Commentary

Doesn't Matter What I Watched, If I Didn't See Your Ad

One of MediaPost's army of television writers this week mentioned a study in which, when asked about their media usage from the day before, people tended to understate their TV viewing by about 25% and overstate their Internet and mobile video usage by more than 75%.

If you want to find out my television usage, you are better off asking my wife, who is quick to point out," You've been watching those goddamned basketball games for three straight days!" Trying to explain that 7 p.m. to 1 a.m. on consecutive Thursday and Friday nights is not really "all day" is pretty much throwing water on sand. Although it is hard to argue with someone who says, "Why is South Carolina still playing — is that the NIT?" (Just kidding, she wouldn't know the NCAAs from the NIT if they both bit her on the leg).

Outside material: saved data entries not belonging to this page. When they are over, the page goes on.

Lemma search_files_finds_names_witness :
  NoDup (search_files Sample.retrieval Sample.db "TXT")
  /\ Sorted name_le (search_files Sample.retrieval Sample.db "TXT")
  /\ search_files Sample.retrieval Sample.db "TXT" = ["a.txt"%string; "b.txt"%string]
  /\ search_files Sample.unavailable_retrieval Sample.db "TXT" = []
  /\ search_files Sample.retrieval Sample.umlaut_db Sample.umlaut_name_lower
     = [Sample.umlaut_name].
Proof.
  destruct (search_files_finds_names Sample.retrieval Sample.db "TXT") as [Havailable _].
  destruct (Havailable eq_refl) as (Hnodup & Hsorted & _).
  split; [exact Hnodup|]. split; [exact Hsorted|]. repeat split; reflexivity.
Defined.

(** ** _create_system_prompt *)

Lemma append_assoc (a b c : string) : ((a ++ b) ++ c = a ++ b ++ c)%string.
Proof.
  induction a as [|ch a IH]; simpl; [reflexivity | now rewrite IH].
Qed.

(** A phrase that occurs in a text occurs in every text around it. *)
Lemma str_contains_after (needle before s : string) :
  str_contains needle s = true -> str_contains needle (before ++ s) = true.
Proof.
  intro H. apply str_contains_occurs in H. destruct H as (x & y & ->).
  apply str_contains_occurs. exists (before ++ x)%string, y.
  now rewrite append_assoc.
Qed.

Lemma str_contains_before (needle s rest : string) :
  str_contains needle s = true -> str_contains needle (s ++ rest) = true.
Proof.
  intro H. apply str_contains_occurs in H. destruct H as (x & y & ->).
  apply str_contains_occurs. exists x, (y ++ rest)%string.
  now rewrite !append_assoc.
Qed.

Lemma concat_holds_part (part : string) (context_parts : list string) :
  In part context_parts ->
  exists before rest, String.concat "" context_parts = (before ++ part ++ rest)%string.
Proof.
  induction context_parts as [|p ps IH]; intro Hin; [destruct Hin|].
  destruct Hin as [-> | H].
  - destruct ps as [|p' ps].
    + exists ""%string, ""%string. simpl. clear IH.
      induction part as [|ch part IH]; simpl; [reflexivity | now rewrite <- IH].
    + now exists ""%string, (String.concat "" (p' :: ps)).
  - destruct (IH H) as (before & rest & Heq).
    destruct ps as [|p' ps]; [destruct H|].
    exists (p ++ before)%string, rest.
    change (String.concat "" (p :: p' :: ps))
      with (p ++ String.concat "" (p' :: ps))%string.
    now rewrite Heq, append_assoc.
Qed.

(** A phrase in the content of a packed chunk is a phrase of the context. *)
Lemma render_context_holds_content (needle : string) (doc : RetrievalResult)
    (context_parts : list string) :
  In (format_chunk doc) context_parts ->
  str_contains needle (content doc) = true ->
  str_contains needle (render_context context_parts) = true.
Proof.
  intros Hin Hc. destruct (concat_holds_part _ _ Hin) as (before & rest & Heq).
  unfold render_context. rewrite Heq.
  do 3 apply str_contains_after. apply str_contains_before.
  apply str_contains_after, str_contains_before.
  unfold format_chunk.
  do 10 apply str_contains_after. now apply str_contains_before.
Qed.

(** X19.  [_create_system_prompt] always returns.  It returns the base
    prompt alone when RAG is off, when there is no query or an empty one,
    when the index is unavailable, and when no chunk fits the budget of
    2000 tokens; otherwise the base prompt followed by the context section
    with the packed chunks, unless the text of the context contains the
    phrase "No relevant documents found", which is the case whenever the
    content of a packed chunk contains it: then the retrieved context is
    left out. *)
Theorem system_prompt_adds_context
    (search : SimilaritySearch) (base_prompt : string) (retrieval : DocumentRetrieval)
    (db : Collection) (use_rag : bool) (query : option string) :
  exists prompt,
    _create_system_prompt search base_prompt retrieval db use_rag query = Ok prompt
    /\ (use_rag = false \/ query = None \/ query = Some ""%string
        \/ is_available retrieval = false ->
        prompt = base_prompt)
    /\ forall q results,
         use_rag = true -> query = Some q -> q <> ""%string ->
         is_available retrieval = true ->
         retrieve_relevant_docs search retrieval db q 10 0 = Ok results ->
         (pack_chunks 2000 0 results = [] -> prompt = base_prompt)
         /\ (pack_chunks 2000 0 results <> [] ->
             str_contains "No relevant documents found"
               (render_context (pack_chunks 2000 0 results)) = false ->
             prompt = (base_prompt ++ rag_prompt (render_context (pack_chunks 2000 0 results)))%string)
         /\ (forall doc,
               In (format_chunk doc) (pack_chunks 2000 0 results) ->
               str_contains "No relevant documents found" (content doc) = true ->
               prompt = base_prompt).
Proof.
  unfold _create_system_prompt.
  destruct query as [q|].
  2:{ exists base_prompt. split; [reflexivity|]. split; [reflexivity|]. discriminate. }
  destruct use_rag.
  2:{ exists base_prompt. split; [reflexivity|]. split; [reflexivity|]. discriminate. }
  destruct (q =? "")%string eqn:Hq.
  { apply String.eqb_eq in Hq. subst q.
    exists base_prompt. split; [reflexivity|]. split; [reflexivity|].
    intros q results _ Heq Hne. congruence. }
  destruct (is_available retrieval) eqn:Havailable.
  2:{ exists base_prompt. split; [reflexivity|]. split; [reflexivity|]. discriminate. }
  cbn [andb negb].
  destruct (retrieve_relevant_docs_returns search retrieval db q 10 0) as (results & Hr).
  rewrite (get_context_for_query_unfold search retrieval db q 2000 results Hr).
  cbn [obind].
  assert (Hsame : forall q' results',
             Some q = Some q' ->
             retrieve_relevant_docs search retrieval db q' 10 0 = Ok results' ->
             results' = results).
  { intros q' results' Heq Hr'. injection Heq as <-. congruence. }
  apply String.eqb_neq in Hq.
  destruct (pack_chunks 2000 0 results) as [|part parts] eqn:Hparts.
  - exists base_prompt. split; [reflexivity|].
    split; [intros [H | [H | [H | H]]]; congruence|].
    intros q' results' _ Heq _ _ Hr'. rewrite (Hsame q' results' Heq Hr'), Hparts.
    split; [reflexivity|]. split; [congruence|]. intros doc [].
  - assert (Hnonempty : (render_context (part :: parts) =? "")%string = false)
      by reflexivity.
    rewrite Hnonempty. cbn [andb negb].
    destruct (str_contains "No relevant documents found" (render_context (part :: parts)))
      eqn:Hphrase; cbn [negb].
    + exists base_prompt. split; [reflexivity|].
      split; [intros [H | [H | [H | H]]]; congruence|].
      intros q' results' _ Heq _ _ Hr'. rewrite (Hsame q' results' Heq Hr'), Hparts.
      split; [discriminate|]. split; [congruence | reflexivity].
    + eexists. split; [reflexivity|].
      split; [intros [H | [H | [H | H]]]; congruence|].
      intros q' results' _ Heq _ _ Hr'. rewrite (Hsame q' results' Heq Hr'), Hparts.
      split; [discriminate|]. split; [reflexivity|].
      intros doc Hin Hc.
      rewrite (render_context_holds_content _ doc _ Hin Hc) in Hphrase. discriminate.
Qed.

Lemma system_prompt_adds_context_witness :
  (exists prompt results,
      _create_system_prompt Sample.search Sample.base_prompt Sample.retrieval Sample.db
        true (Some "hello"%string) = Ok prompt
      /\ retrieve_relevant_docs Sample.search Sample.retrieval Sample.db "hello" 10 0
         = Ok results
      /\ prompt
         = (Sample.base_prompt
            ++ rag_prompt (render_context (pack_chunks 2000 0 results)))%string)
  /\ _create_system_prompt Sample.search Sample.base_prompt Sample.retrieval
       Sample.quoting_db true (Some "hello"%string)
     = Ok Sample.base_prompt.
Proof.
  split.
  - destruct (system_prompt_adds_context Sample.search Sample.base_prompt Sample.retrieval
                Sample.db true (Some "hello"%string))
      as (prompt & Hreturns & _ & Hcontext).
    exists prompt. eexists. split; [exact Hreturns|]. split; [reflexivity|].
    edestruct (Hcontext "hello"%string) as (_ & Hwith & _);
      [reflexivity | reflexivity | discriminate | reflexivity | reflexivity |].
    apply Hwith; [intro H; vm_compute in H; discriminate | vm_compute; reflexivity].
  - destruct (system_prompt_adds_context Sample.search Sample.base_prompt Sample.retrieval
                Sample.quoting_db true (Some "hello"%string))
      as (prompt & Hreturns & _ & Hcontext).
    rewrite Hreturns. f_equal.
    edestruct (Hcontext "hello"%string) as (_ & _ & Hquoted);
      [reflexivity | reflexivity | discriminate | reflexivity | reflexivity |].
    apply (Hquoted
             (make_result
                (Sample.document "faq.md"
                   "If you see No relevant documents found, upload a file first." 0 1)
                (similarity_score
                   (Sample.distance "hello"
                      "If you see No relevant documents found, upload a file first.")))).
    + vm_compute. left. reflexivity.
    + vm_compute. reflexivity.
Defined.

(** ** The first definitions of ingestion.py: the ledger *)

(** The two ways a call of the first [ingest_document] can go: it leaves
    the state as it was, or it writes the chunks and the ledger record and
    then calls [persist]. *)
Lemma Shadowed_ingest_document_cases (env : Shadowed.Externals)
    (file_path : string) (original_name : option string) (s s1 : Shadowed.State)
    (r1 : Shadowed.IngestResult) :
  Shadowed.ingest_document env file_path original_name s = (r1, s1) ->
  (s1 = s /\ Shadowed.status r1 <> "success"%string)
  \/ exists size hash text record,
       Shadowed.file_exists env file_path = true
       /\ Shadowed.st_size env file_path = Ok size
       /\ Shadowed.get_file_hash env file_path = Ok hash
       /\ Shadowed.known hash (Shadowed.ledger s) = false
       /\ Shadowed.resolve_parse_file env file_path = Ok text
       /\ Py.strip_is_empty text = false
       /\ Shadowed.chunk_count record = Z.of_nat (length (Shadowed.split_text env text))
       /\ s1 = Shadowed.mkState
                 (Shadowed.vector_store s
                  ++ Shadowed.make_chunks env (Shadowed.clock s)
                       (default_file_name file_path original_name) hash size
                       (Py.lower (Py.path_suffix file_path))
                       (Shadowed.split_text env text))
                 (Shadowed.record hash record (Shadowed.ledger s))
                 (S (Shadowed.clock s + length (Shadowed.split_text env text)))
       /\ ((exists u,
              Shadowed.persist env = Ok u
              /\ r1 = Shadowed.Success (default_file_name file_path original_name)
                        (length (Shadowed.split_text env text)) size)
           \/ (exists e,
                 Shadowed.persist env = Raised e
                 /\ r1 = Shadowed.error_result
                           (default_file_name file_path original_name) (exn_msg e))).
Proof.
  unfold Shadowed.ingest_document. intro H.
  assert (Hleft : forall r,
             (r, s) = (r1, s1) ->
             Shadowed.status r <> "success"%string ->
             s1 = s /\ Shadowed.status r1 <> "success"%string).
  { intros r Heq Hr. injection Heq as <- <-. now split. }
  destruct (Shadowed.file_exists env file_path) eqn:Hexists; simpl in H;
    [|left; apply (Hleft _ H); discriminate].
  destruct (Shadowed.st_size env file_path) as [size|e] eqn:Hsize;
    [|left; apply (Hleft _ H); discriminate].
  destruct (Shadowed.get_file_hash env file_path) as [hash|e] eqn:Hhash;
    [|left; apply (Hleft _ H); discriminate].
  destruct (Shadowed.known hash (Shadowed.ledger s)) eqn:Hknown;
    [left; apply (Hleft _ H); discriminate|].
  destruct (Shadowed.resolve_parse_file env file_path) as [text|e] eqn:Hparse;
    [|left; apply (Hleft _ H); discriminate].
  destruct (Py.strip_is_empty text) eqn:Hblank;
    [left; apply (Hleft _ H); discriminate|].
  cbv zeta in H. right. exists size, hash, text.
  exists (Shadowed.mkDocumentRecord (default_file_name file_path original_name) size
            (Z.of_nat (length (Shadowed.split_text env text)))
            (Shadowed.isoformat env
               (Shadowed.clock s + length (Shadowed.split_text env text)))
            (Py.lower (Py.path_suffix file_path))
            (if (200 <? Py.len text)%Z
             then (substring 0 200 text ++ "...")%string
             else text)).
  split; [reflexivity|]. split; [reflexivity|]. split; [reflexivity|].
  split; [exact Hknown|]. split; [reflexivity|]. split; [exact Hblank|].
  destruct (Shadowed.persist env) as [u|e] eqn:Hpersist; injection H as <- <-.
  - split; [reflexivity|]. split; [reflexivity|]. left. now exists u.
  - split; [reflexivity|]. split; [reflexivity|]. right. now exists e.
Qed.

Since almost nobody has just one medium on at a time anymore, it’s really hard to calculate your time spent in front of this screen or that one. Thanks to the crushing commercial load of network prime-time shows, you need to have a laptop or your phone open to social media so that you don't put a gun to your head before the show resumes. I can comfortably get through the text-heavy Weekend Review section of the New York Times or Wall Street Journal during just a couple of TV shows. If I were asked if I'm watching TV or reading the paper, how do I respond — especially since I was also texting one of my kids?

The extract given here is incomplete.